Las Provincias

LOS 300 DÍAS

Hace mucho que no vamos a votar, pero todo el tiempo lo empleamos en hablar de votaciones. El corregido multipartidismo ha derivado en bloqueos y el resultado es que cada vez pintamos menos como nación, mientras crecen los nacionalismos. Cada loco con su tema, que suele ser su lenguaje. La Generalitat, que es la que manda en la Comunidad Valenciana, obligará a sus funcionarios a atender en primer lugar a todo el mundo, hable lo que hable, incluso a los que no dicen nada, o hablar en valenciano, que es la lengua preferente de la Administración autonómica. Si van a Venezuela, por ejemplo, tendrán que hablar el idioma español, que así se llame el castellano, que es precisamente el que se habla allí porque lo entiende todo el mundo.

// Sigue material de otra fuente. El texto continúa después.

Definition insert_agent (r : AgentRow) (db : Database) : Result SqlError (Z * Database) :=
  if exists_where (fun a => eqs (ag_id a) (ag_id r)) (agents db) then constraint_failed
  else Ok (1, set_agents db (agents db ++ [r])).

(** INSERT INTO memberships ...
    ON CONFLICT(squad_id, normalized_name) WHERE left_at IS NULL DO NOTHING. *)
Definition insert_membership_or_nothing (r : MembershipRow) (db : Database)
    : Result SqlError (Z * Database) :=
  if negb (membership_checks r) then constraint_failed
  else if is_null (mb_left_at r)
          && exists_where (fun m => eqs (mb_squad_id m) (mb_squad_id r)
                                    && eqs (mb_normalized_name m) (mb_normalized_name r)
                                    && is_null (mb_left_at m)) (memberships db)
  then Ok (0, db)
  else if exists_where (fun m => eqs (mb_id m) (mb_id r)) (memberships db) then constraint_failed
  else if negb (exists_where (fun s => eqs (sq_id s) (mb_squad_id r)) (squads db))
          || negb (exists_where (fun a => eqs (ag_id a) (mb_agent_id r)) (agents db))
  then constraint_failed
  else Ok (1, set_memberships db (memberships db ++ [r])).

Definition insert_instance_row (r : InstanceRow) (db : Database) : Result SqlError (Z * Database) :=
  if negb (instance_checks r) then constraint_failed
  else if exists_where (fun i => eqs (in_id i) (in_id r)) (instances db) then constraint_failed
  else if is_null (in_closed_at r)
          && exists_where (fun i => eqs (in_membership_id i) (in_membership_id r)
                                    && is_null (in_closed_at i)) (instances db)
  then constraint_failed
  else if negb (exists_where (fun m => eqs (mb_id m) (in_membership_id r)) (memberships db))
  then constraint_failed
  else Ok (1, set_instances db (instances db ++ [r])).

Definition same_dedupe (a b : MessageRow) : bool :=
  match ms_dedupe_key a, ms_dedupe_key b with
  | Some k, Some k' =>
      eqs (ms_squad_id a) (ms_squad_id b) && eqs (ms_sender a) (ms_sender b) && eqs k k'
  | _, _ => false
  end.

Definition is_member (db : Database) (membership squad : string) : bool :=
  exists_where (fun m => eqs (mb_id m) membership && eqs (mb_squad_id m) squad) (memberships db).

Definition set_sequence (r : MessageRow) (sequence : Z) : MessageRow :=
  {| ms_sequence := sequence; ms_id := ms_id r; ms_squad_id := ms_squad_id r;
     ms_sender := ms_sender r; ms_recipient := ms_recipient r; ms_body := ms_body r;
     ms_body_hash := ms_body_hash r; ms_priority := ms_priority r; ms_reply_to := ms_reply_to r;
     ms_correlation_id := ms_correlation_id r; ms_dedupe_key := ms_dedupe_key r;
     ms_created_at := ms_created_at r; ms_acknowledged_at := ms_acknowledged_at r |}.

(** INSERT INTO messages: the sequence is assigned by AUTOINCREMENT, which
    fails with SQLITE_FULL after the largest rowid; the value is the rowid. *)
Definition insert_message (r : MessageRow) (db : Database) : Result SqlError (Z * Database) :=
  let sequence := message_seq db + 1 in
  if negb (message_checks r) then constraint_failed
  else if i64_max <? sequence then Err (SqliteFailure SqDiskFull)
  else if exists_where (fun m => eqs (ms_id m) (ms_id r)) (messages db) then constraint_failed
  else if exists_where (fun m => same_dedupe m r) (messages db) then constraint_failed
  else if negb (is_member db (ms_sender r) (ms_squad_id r))
          || negb (is_member db (ms_recipient r) (ms_squad_id r))
  then constraint_failed
  else if match ms_reply_to r with
          | None => false
          | Some parent =>
              negb (eqs parent (ms_id r)
                    || exists_where (fun m => eqs (ms_id m) parent
                                              && eqs (ms_squad_id m) (ms_squad_id r)) (messages db))
          end
  then constraint_failed
  else Ok (sequence, set_messages db (messages db ++ [set_sequence r sequence]) sequence).

(** ** UPDATE statements *)
Definition archive_row (now : Z) (r : SquadRow) : SquadRow :=
  {| sq_id := sq_id r; sq_name := sq_name r; sq_mission := sq_mission r; sq_state := "archived";
     sq_created_at := sq_created_at r; sq_archived_at := Some now |}.

(** UPDATE squads SET state = 'archived', archived_at = now WHERE p AND state = 'active'. *)
Definition archive_squads_where (p : SquadRow -> bool) (now : Z) (db : Database)
    : Result SqlError (Z * Database) :=
  let q r := p r && eqs (sq_state r) "active" in
  Ok (count_where q (squads db), set_squads db (update_where q (archive_row now) (squads db))).

Definition leave_row (now : Z) (r : MembershipRow) : MembershipRow :=
  {| mb_id := mb_id r; mb_squad_id := mb_squad_id r; mb_agent_id := mb_agent_id r;
     mb_name := mb_name r; mb_normalized_name := mb_normalized_name r; mb_role := mb_role r;
     mb_joined_at := mb_joined_at r; mb_left_at := Some now |}.

(** UPDATE memberships SET left_at = now WHERE id = id AND left_at IS NULL. *)
Definition leave_membership_row (id : string) (now : Z) (db : Database)
    : Result SqlError (Z * Database) :=
  let q r := eqs (mb_id r) id && is_null (mb_left_at r) in
  Ok (count_where q (memberships db),
      set_memberships db (update_where q (leave_row now) (memberships db))).

Definition close_row (now : Z) (r : InstanceRow) : InstanceRow :=
  {| in_id := in_id r; in_membership_id := in_membership_id r; in_mode := in_mode r;
     in_client_kind := in_client_kind r; in_hostname := in_hostname r;
     in_resume_token_hash := in_resume_token_hash r; in_availability := in_availability r;
     in_availability_source := in_availability_source r;
     in_availability_observed_at := in_availability_observed_at r;
     in_lease_expires_at := in_lease_expires_at r; in_last_seen_at := in_last_seen_at r;
     in_created_at := in_created_at r; in_closed_at := Some now |}.

(** UPDATE instances SET closed_at = now WHERE p AND closed_at IS NULL. *)
Definition close_instances_where (p : InstanceRow -> bool) (now : Z) (db : Database)
    : Result SqlError (Z * Database) :=
  let q r := p r && is_null (in_closed_at r) in
  Ok (count_where q (instances db), set_instances db (update_where q (close_row now) (instances db))).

A los problemas que tenemos hay que sumar los que añadimos mientras resolvemos los de Bankia, que según avisó el Banco de España, era un enfermo incurable. El señor Correa está largando, ya que a los acusados se les alivia el castigo si se convierten en delatores y en el juicio de 'Gürtel' hay sitio en el banquillo para todos. No debieran precipitarse porque los que se han llevado la tela saben que hay mucha por cortar.

Más nos preocupa a algunos lo que está tan cercano que se nos ha vencido encima. No conozco a nadie que no sea «el más egoísta del mundo» y he sido amigo de algún carmelita descalzo ejemplar, como el padre Juan Bosco, con el que hice la ruta de San Juan de la Cruz, hasta que su santo se lo llevó al cielo, creo que personalmente. ¿Cómo no ser egoista? Con permiso de la varia España, tan amenazada de parcelaciones, me atañe especialmente Andalucía. De los tres millones de españoles que viven con 330 euros al mes, según el informe de 'El estado de la pobreza', un tercio son andaluces. Estamos a la cabeza del país en dos cosas: en gente que viene a vernos y en exclusión social. Habría que preguntarse si la gente lo pasa bien viendo como otros lo pasan fatal. Les basta con compararse.